Lemon is one of my favorite flavors. I love the smell of fresh lemon. It brightens my mood on even the dreariest days, sparking memories of a trip to the Italian island of Procida, where large lemons grow in abundance. You can imagine how happy I was, then, to learn that lemon fits nicely into a low FODMAP diet.
Lemon and lemon juice are low FODMAP at normal serving sizes. A medium lemon contains no excess fructose, while a tablespoon of fresh lemon juice has .01 grams of excess fructose, far below low FODMAP guidelines. In larger quantities, lemon juice may contain fructans, but evidence for this is sparse.

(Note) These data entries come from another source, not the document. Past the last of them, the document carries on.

(** One mode. *)
Lemma apply_mode_sets o v t : 0 <= o -> length (c_cc t) = NCCS -> exists t', apply_mode o v t = Ok t' /\ modes_set [(o, v)] t t'.
Proof.
  intros Ho Hl. destruct (apply_mode_ok o v t Ho Hl) as (t' & E & Hl'). exists t'. split; [done|]. unfold apply_mode in E.
  destruct (entry_of o) as [[m ty]|] eqn:He; unfold entry_of in He; destruct (MAX_TERMCODE <? o) eqn:Hm; try done.
  2: { injection E as <-. assert (Hn : entry_of o = None) by (unfold entry_of; by rewrite Hm).
       split; [apply flags_same; intros; unfold for_flag; by rewrite Hn..| |done]. intros j _. cbn. unfold for_char. by rewrite Hn. }
  2: { by rewrite He in E. }
  rewrite He in E. assert (Hen : entry_of o = Some (m, ty)) by (unfold entry_of; by rewrite Hm).
  assert (Hflag : forall ty2, ty <> ty2 -> forall x, flags_set ty2 [(o, v)] x x) by (intros ty2 Hne x; apply flags_same; intros k; by eapply for_flag_other).
  destruct ty; try (injection E as <-; split; cbn; try (by apply Hflag); try (by apply flags_one); try done;
    intros j _; by erewrite for_char_other).
  apply obind_Ok in E as (cc & Hcc & [= <-]). split; cbn; try (by apply Hflag); [|done]. intros j Hj. unfold for_char. rewrite Hen, bool_decide_eq_true_2 by done.
  cbn [andb]. apply mem_write_Ok in Hcc as (Hm0 & Hm1 & ->). unfold zlen in Hm1. cbn in Hm1.
  assert (blit (c_cc t) m [u8 v] = <[Z.to_nat m := u8 v]> (c_cc t)) as ->.
  { rewrite insert_take_drop by lia. unfold blit. cbn [length]. by rewrite Nat.add_1_r. }
  destruct (Z.eqb_spec m (Z.of_nat j)) as [->|Hne]; [rewrite Nat2Z.id; apply list_lookup_insert_eq; lia|]. apply list_lookup_insert_ne. lia.
Qed.

Lemma modes_none t : length (c_cc t) = NCCS -> modes_set [] t t.
Proof. intros Hl. split; try done; by intros k _. Qed.

Definition mode_ok (m : Z * Z) : Prop := 1 <= fst m <= 159 /\ is_u32 (snd m).

(** The loop reads the modes up to an opcode that ends them. *)
Lemma termmodes_loop_sets ms : forall fuel t b stop rest, Forall mode_ok ms -> stop = 0 \/ 160 <= stop -> (length ms < fuel)%nat -> length (c_cc t) = NCCS ->
  wf b -> unread b = enc_modes ms ++ stop :: rest -> exists t' b', termmodes_loop fuel t b = Ok (t', b') /\ wf b' /\ modes_set ms t t'.
Proof.
  induction ms as [|[o v] ms IH]; intros fuel t b stop rest Hms Hstop Hfuel Hl Hw Hu; (destruct fuel as [|fuel]; [cbn in Hfuel; lia|]); cbn [termmodes_loop].
  - destruct (takes_byte stop b rest Hw Hu) as (-> & _ & Hw'). cbn [obind]. assert ((stop =? 0) || (159 <? stop) = true) as -> by lia.
    eexists _, _. split; [done|]. split; [done|by apply modes_none].
  - apply Forall_cons in Hms as [[Ho Hv] Hms]. cbn in Ho, Hv. unfold enc_modes in Hu. cbn [map concat fst snd] in Hu. rewrite <- app_assoc in Hu.
    destruct (takes_byte o b _ Hw Hu) as (-> & Hu1 & Hw1). cbn [obind]. assert ((o =? 0) || (159 <? o) = false) as -> by lia.
    destruct (takes_int v Hv _ _ Hw1 Hu1) as (-> & Hu2 & Hw2). cbn [obind]. destruct (apply_mode_sets o v t ltac:(lia) Hl) as (t1 & -> & H1). cbn [obind].
    destruct (IH fuel t1 _ stop rest Hms Hstop ltac:(cbn in Hfuel; lia) (ms_size _ _ _ H1) Hw2 Hu2) as (t' & b' & -> & Hw' & H').
    eexists _, _. split; [done|]. split; [done|]. by eapply modes_cons.
Qed.

Lemma enc_modes_len ms : (length ms <= length (enc_modes ms))%nat.
Proof. unfold enc_modes. induction ms as [|m ms IH]; cbn; [lia|]. rewrite length_app. lia. Qed.

Section exits.
Context {P W : Type} {SS : SesSession P} {FL : SesLaws P} {KS : SesSys W} {KL : SesSysLaws W} {SL : SysLaws W}.
Context (rw : Z) (Hrw : 0 < rw <= MAX_RECV_WINDOW) (cf : sshd4a) (opts : fwd_opts) (pass_on_env : bool).

Abbreviation chs := (chses (P := P) (W := W)).
Abbreviation st_ok := (st_ok rw).

#[local] Instance server_types : ChanTypes (P := P) (W := W) := svr_chantypes opts (chansess_types cf opts pass_on_env).

(** C38: the terminal gets the modes asked for. When the rest of a request for a terminal is a
    string of modes with opcodes from 1 to 159, each with its value, ended by TTY_OP_END or an
    opcode from 160 on (and anything after that), and the terminal's attributes can be read, they
    are set once, to those read with exactly the modes of the string changed: every flag of the
    four kinds whose opcode occurs is set or cleared by its last value, every special character is
    the low byte of its last value, opcodes without a meaning are skipped, and all else is as it
    was. *)
Theorem termmodes_set (cs : ChanSess) (ms : list (Z * Z)) (stop : Z) (rest : bytes) (t : termios) (s : chs) :
  Forall mode_ok ms -> stop = 0 \/ 160 <= stop -> zlen (enc_modes ms ++ stop :: rest) < 4294967296 ->
  reading (ssh_string (enc_modes ms ++ stop :: rest)) s -> sys_tcgetattr (master cs) (world s) = Some t ->
  exists t' s', get_termmodes cs s = Ok s' /\ modes_set ms t t' /\ world s' = sys_tcsetattr (master cs) t' (world s).
Proof.
  intros Hms Hstop Hlen Hr Ht. pose proof (ks_tcgetattr _ _ _ Ht) as Hcc. unfold get_termmodes. rewrite Ht. set (body := enc_modes ms ++ stop :: rest) in *.
  pose proof (zlen_nonneg body). destruct (pr_takes _ _ _ _ s (takes_int (zlen body) ltac:(unfold is_u32; lia)) Hr) as (s1 & -> & Hr1 & Hf1). cbn [obind].
  destruct Hr1 as (pl & Hpl & Hw & Hu). assert (Hw1 : world s1 = world s) by (destruct Hf1 as (x & _ & ->); done).
  unfold pr at 1. rewrite Hpl. cbn [obind]. assert (Hrest : u32 (buf_len pl - buf_pos pl) = zlen body).
  { rewrite <- unread_zlen, Hu by done. by apply u32_small. }
  rewrite Hrest, Z.eqb_refl. cbn [negb exit_if obind]. assert (Hpos : 0 < zlen body) by (subst body; rewrite zlen_app, zlen_cons; pose proof (zlen_nonneg (enc_modes ms)); pose proof (zlen_nonneg rest); lia).
  rewrite (proj2 (Z.eqb_neq _ _)) by lia. unfold pr. cbn [ses with_ses]. rewrite sl_pl_pl.
  destruct (termmodes_loop_sets ms (S (Z.to_nat (zlen body))) t pl stop rest Hms Hstop) as (t' & b' & -> & _ & Hset); [|done..|].
  { pose proof (enc_modes_len ms). subst body. unfold zlen. rewrite length_app. lia. }
  cbn [obind]. exists t'. eexists. split; [done|]. split; [done|]. cbn. by rewrite Hw1.
Qed.
(** ** Exits *)

(** How a process ended, by its status: the low seven bits are 0 for a normal end, whose status
    is the next byte, and otherwise the signal; bit 7 is for a core. (127 is for a process that
    has only been stopped.) *)
Definition exit_of (n status : Z) (e : exitinfo) : exitinfo :=
  let signal := status mod 128 in
  if signal =? 0 then mkexit n (status / 256 mod 256) (-1) (exitcore e)
  else if signal =? 127 then mkexit n (exitstatus e) (-1) (exitcore e)
  else mkexit n (exitstatus e) signal (if Z.testbit status 7 then 128 else 0).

In this post we’ll look at the FODMAP content of lemon and lemon juice. It isn’t as straightforward as you’d think. That’s because most of the lemon juice sold in grocery stores is made from concentrate. And the concentrate making process changes the FODMAP content of the final product. Read on to learn more.
Note: all links in this post open in a new tab, unless otherwise stated. To learn more about how research for this site is conducted, please visit the data and methods page.
FODMAPs in Lemon
Researchers generally agree that lemons and lemon juice are low FODMAP.
One study that analyzed nearly a dozen FODMAP food lists found that four included either lemon or lemon juice. All four report lemon and lemon juice are low FODMAP foods.1 Additionally, many reputable online sources, such as Mount Sinai hospital,2 include lemons on low FODMAP food lists.3
The FODMAPs of concern with regard to lemon are fructose and fructans. Like all fruit, lemon contains fructose, though in very small amounts.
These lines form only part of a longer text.